Camille Saint-Saëns (1835-1921) was a French Romantic composer, pianist, organist, and teacher.
Born in Paris on 9th October 1835, Saint-Saëns was a child prodigy. He had lessons with Camille-Marie Stamaty and Alexandre Pierre François Boëly, going on to the Paris Conservatoire in 1848, where he was taught by Fromental Halévy .
He soon came to the notice - and earned the admiration of - such eminent composers as Charles Gounod, Gioacchino Rossini, Hector Berlioz, and Franz Liszt. He was appointed organist at the Madeleine (1857-1875), and taught at the École Niedermeyer from 1861 to 1865, Gabriel Fauré being one of his pupils.

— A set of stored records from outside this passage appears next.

(** * xslx-utils: cell helpers over an in-memory worksheet

    A shallow embedding of [src/utils/cell-utils.ts] and of
    [Number.prototype.toFixedFloat] from the package index, together with
    the properties the specification states about them.

    JavaScript data is modelled as the code has it:
    - a [number] is an IEEE 754 binary64 value ([spec_float] at precision 53
      and maximal exponent 1024), and [toFixed] and [parseFloat] work on the
      text in between, digit by digit;
    - a cell record is an object, a finite map from property names to
      primitive values;
    - a worksheet is an object whose own properties hold cell records, the
      ['!merges'] array, or whatever primitive a caller stored there;
    - a function that mutates the worksheet it is given returns the
      worksheet's new content, and the copier, which is given two worksheets
      that may be one and the same object, works on a store of sheets;
    - an operation that may throw returns a [result]. *)

From Stdlib Require Import ZArith String Ascii List Lia.
From Stdlib Require Import Floats.SpecFloat.
From stdpp Require Import base option numbers list strings gmap pretty.
From Equations Require Import Equations.

Open Scope Z_scope.

(** ** Exceptions *)

Inductive error :=
| TypeError
| RangeError
| Error.

Inductive result (A : Type) :=
| Ok (a : A)
| Throw (err : error).
Arguments Ok {A} a.
Arguments Throw {A} err.

#[global] Instance result_ret : MRet result := @Ok.
#[global] Instance result_bind : MBind result :=
  fun A B f m => match m with Ok a => f a | Throw err => Throw err end.

(** ** Numbers *)

Abbreviation number := spec_float.

Definition prec : Z := 53.
Definition emax : Z := 1024.

Definition NaN : number := S754_nan.
Definition zero : number := S754_zero false.

(** [Number::equal], the comparison behind [===] on two numbers: NaN is
    equal to nothing, the two zeros are equal. *)
Definition Number_equal (x y : number) : bool := SFeqb x y.

(** The canonical binary64 representation of [m * 2^e], for a value that
    needs no rounding: the mantissa is shifted left as far as the format
    allows. *)
Definition finite_exact (s : bool) (m : positive) (e : Z) : number :=
  let '(m', e') := shl_align m e (fexp prec emax (Z.pos (digits2_pos m) + e)) in
  S754_finite s m' e'.

(** [Number::remainder], the [%] operator. The result of a remainder is
    always representable, so no rounding takes place. *)
Definition Number_remainder (n d : number) : number :=
  match n, d with
  | S754_nan, _ | _, S754_nan => NaN
  | S754_infinity _, _ => NaN
  | _, S754_infinity _ => n
  | _, S754_zero _ => NaN
  | S754_zero _, _ => n
  | S754_finite sn mn en, S754_finite _ md ed =>
      let ez := Z.min en ed in
      let x := Z.pos (fst (shl_align mn en ez)) in
      let y := Z.pos (fst (shl_align md ed ez)) in
      match Z.rem x y with
      | Z.pos r => finite_exact sn r ez
      | _ => S754_zero sn
      end
  end.

(** ** Numbers and strings *)

(** The decimal digits of a natural number, ["0"] for zero. *)
Definition decimal_digits (n : Z) : string := pretty (Z.to_N n).

Definition zeros (n : nat) : string := string_of_list_ascii (repeat "0"%char n).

Aside from these paid positions, Saint-Saëns was heavily involved in the musical world; he organised concerts of Liszt's symphonic poems, he worked to revive popular interest in earlier, especially Baroque, composers such as Johann Sebastian Bach, George Frideric Handel, and Jean-Philippe Rameau, but he also, on behalf of new French music, co-founded the Société Nationale de Musique in 1871. He also wrote on music, science, and history, and often travelled around Europe, North Africa, and South America.
Saint-Saëns was a virtuoso pianist and a prolific composer. His best-known work among general audience is Le carnaval des animaux (1886), though he forbade performances of it in his lifetime, apart from "Le cygne".